▸ WHAT NEEDS TO BE DONE:
Would you reproduce all of the entries exactly?

RECORDS TO USE START

(* ===== verification/HostCache.v ===== *)
(** * Cached host names

    core/storage/src/suffix_window.rs, which cached names under a rule earn
    filters when there are too many, and core/services/service-runtime/src/
    fqdn_cache_lookup.rs, the port enforcement reads the name cache through: the
    trait with its provided method as a class, and the snapshot one compute
    reads, with the index that finds the names under a suffix. The rows the
    snapshot is taken from come from the store, so they are an argument; an
    unreadable part is [None]. Times are milliseconds. *)

From stdpp Require Import base numbers list gmap sorting.
From S2P Require Import Prelude Str IpAddr HostMatch.

Open Scope nat_scope.

(** ** The window of a suffix *)

Definition SITE_SHARE_DIVISOR : nat := 16.

(** [canonicalize_hostname], and the way a suffix is read. *)
Definition canonicalize_hostname (input : str) : str :=
  to_ascii_lowercase (trim_end_matches (is_char DOT) (trim input)).

Definition site_of (host suffix : str) : str :=
  let host := to_ascii_lowercase (trim_end_matches (is_char DOT) host) in
  match (rest ← strip_suffix suffix host; strip_suffix [DOT] rest) with
  | None => host
  | Some rest => last_label rest ++ DOT :: suffix
  end.

(** The loop: names per site so far, names placed, names waiting. *)
Fixpoint window_loop (suffix : str) (cap limit : nat) (ordered : list str) (held : gmap str nat)
  (out waiting : list str) : list str * list str :=
  match ordered with
  | [] => (out, waiting)
  | host :: ordered' =>
      if length out =? limit then (out, waiting)
      else
        let site := site_of host suffix in
        let count := default 0 (held !! site) in
        if count <? cap
        then window_loop suffix cap limit ordered' (<[site := S count]> held) (out ++ [host]) waiting
        else
          let waiting := if length waiting <? limit then waiting ++ [host] else waiting in
          window_loop suffix cap limit ordered' (<[site := count]> held) out waiting
  end.

Definition site_cap (limit : nat) : nat := Nat.max (limit / SITE_SHARE_DIVISOR) 1.

Definition fair_suffix_window (ordered : list str) (suffix : str) (limit : nat) : list str :=
  if limit =? 0 then []
  else
    let suffix := canonicalize_hostname suffix in
    let '(out, waiting) := window_loop suffix (site_cap limit) limit ordered ∅ [] [] in
    out ++ take (limit - length out) waiting.

(** ** The lookup port *)

Class FqdnCacheLookup (C : Type) := {
  ips_for_hostname : C -> str -> list IpAddr;
  hostnames_under_suffix : C -> str -> nat -> list str;
}.

Section Port.
Context {C : Type} `{!FqdnCacheLookup C}.

(** The provided method. *)
Definition hostnames_for_suffix_domain (cache : C) (label : str) (limit : nat) : list str :=
  if limit =? 0 then []
  else
    let hosts := hostnames_under_suffix cache label limit in
    let apex := canonicalize_hostname label in
    if is_empty apex || bool_decide (apex ∈ hosts) || match ips_for_hostname cache apex with [] => true | _ => false end
    then hosts
    else
      let hosts := if limit <=? length hosts then removelast hosts else hosts in
      sort_by str_cmp (hosts ++ [apex]).

End Port.

(** [DenylistFilteredCache] of secondary_ip_policy.rs: a view without the declined
    addresses. *)
Record DenylistFilteredCache (C : Type) := mkDenylist { dl_inner : C; dl_denied : gset Z }.
Arguments mkDenylist {C} _ _.
Arguments dl_inner {C} _.
Arguments dl_denied {C} _.

#[export] Instance denylist_lookup {C} `{!FqdnCacheLookup C} : FqdnCacheLookup (DenylistFilteredCache C) := {|
  ips_for_hostname cache host :=
    List.filter (fun ip => match ip with V4 v4 => negb (bool_decide (v4 ∈ dl_denied cache)) | V6 _ => true end)
      (ips_for_hostname (dl_inner cache) host);
  hostnames_under_suffix cache suffix limit := hostnames_under_suffix (dl_inner cache) suffix limit;
|}.

(** ** The index of a suffix *)

(** [BTreeMap::entry(key).or_default().push(at)]. *)
Fixpoint btree_push (key : str) (pos : nat) (m : list (str * list nat)) : list (str * list nat) :=
  match m with
  | [] => [(key, [pos])]
  | (k, v) :: m' =>
      match str_cmp key k with
      | Lt => (key, [pos]) :: m
      | Eq => (k, v ++ [pos]) :: m'
      | Gt => (k, v) :: btree_push key pos m'
      end
  end.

RECORDS TO USE END

▸ WRITTEN ANSWER:
(* ===== verification/HostCache.v ===== *)
(** * Cached host names

    core/storage/src/suffix_window.rs, which cached names under a rule earn
    filters when there are too many, and core/services/service-runtime/src/
    fqdn_cache_lookup.rs, the port enforcement reads the name cache through: the
    trait with its provided method as a class, and the snapshot one compute
    reads, with the index that finds the names under a suffix. The rows the
    snapshot is taken from come from the store, so they are an argument; an
    unreadable part is [None]. Times are milliseconds. *)

From stdpp Require Import base numbers list gmap sorting.
From S2P Require Import Prelude Str IpAddr HostMatch.

Open Scope nat_scope.

(** ** The window of a suffix *)

Definition SITE_SHARE_DIVISOR : nat := 16.

(** [canonicalize_hostname], and the way a suffix is read. *)
Definition canonicalize_hostname (input : str) : str :=
  to_ascii_lowercase (trim_end_matches (is_char DOT) (trim input)).

Definition site_of (host suffix : str) : str :=
  let host := to_ascii_lowercase (trim_end_matches (is_char DOT) host) in
  match (rest ← strip_suffix suffix host; strip_suffix [DOT] rest) with
  | None => host
  | Some rest => last_label rest ++ DOT :: suffix
  end.

(** The loop: names per site so far, names placed, names waiting. *)
Fixpoint window_loop (suffix : str) (cap limit : nat) (ordered : list str) (held : gmap str nat)
  (out waiting : list str) : list str * list str :=
  match ordered with
  | [] => (out, waiting)
  | host :: ordered' =>
      if length out =? limit then (out, waiting)
      else
        let site := site_of host suffix in
        let count := default 0 (held !! site) in
        if count <? cap
        then window_loop suffix cap limit ordered' (<[site := S count]> held) (out ++ [host]) waiting
        else
          let waiting := if length waiting <? limit then waiting ++ [host] else waiting in
          window_loop suffix cap limit ordered' (<[site := count]> held) out waiting
  end.

Definition site_cap (limit : nat) : nat := Nat.max (limit / SITE_SHARE_DIVISOR) 1.

Definition fair_suffix_window (ordered : list str) (suffix : str) (limit : nat) : list str :=
  if limit =? 0 then []
  else
    let suffix := canonicalize_hostname suffix in
    let '(out, waiting) := window_loop suffix (site_cap limit) limit ordered ∅ [] [] in
    out ++ take (limit - length out) waiting.

(** ** The lookup port *)

Class FqdnCacheLookup (C : Type) := {
  ips_for_hostname : C -> str -> list IpAddr;
  hostnames_under_suffix : C -> str -> nat -> list str;
}.

Section Port.
Context {C : Type} `{!FqdnCacheLookup C}.

(** The provided method. *)
Definition hostnames_for_suffix_domain (cache : C) (label : str) (limit : nat) : list str :=
  if limit =? 0 then []
  else
    let hosts := hostnames_under_suffix cache label limit in
    let apex := canonicalize_hostname label in
    if is_empty apex || bool_decide (apex ∈ hosts) || match ips_for_hostname cache apex with [] => true | _ => false end
    then hosts
    else
      let hosts := if limit <=? length hosts then removelast hosts else hosts in
      sort_by str_cmp (hosts ++ [apex]).

End Port.

(** [DenylistFilteredCache] of secondary_ip_policy.rs: a view without the declined
    addresses. *)
Record DenylistFilteredCache (C : Type) := mkDenylist { dl_inner : C; dl_denied : gset Z }.
Arguments mkDenylist {C} _ _.
Arguments dl_inner {C} _.
Arguments dl_denied {C} _.

#[export] Instance denylist_lookup {C} `{!FqdnCacheLookup C} : FqdnCacheLookup (DenylistFilteredCache C) := {|
  ips_for_hostname cache host :=
    List.filter (fun ip => match ip with V4 v4 => negb (bool_decide (v4 ∈ dl_denied cache)) | V6 _ => true end)
      (ips_for_hostname (dl_inner cache) host);
  hostnames_under_suffix cache suffix limit := hostnames_under_suffix (dl_inner cache) suffix limit;
|}.

(** ** The index of a suffix *)

(** [BTreeMap::entry(key).or_default().push(at)]. *)
Fixpoint btree_push (key : str) (pos : nat) (m : list (str * list nat)) : list (str * list nat) :=
  match m with
  | [] => [(key, [pos])]
  | (k, v) :: m' =>
      match str_cmp key k with
      | Lt => (key, [pos]) :: m
      | Eq => (k, v ++ [pos]) :: m'
      | Gt => (k, v) :: btree_push key pos m'
      end
  end.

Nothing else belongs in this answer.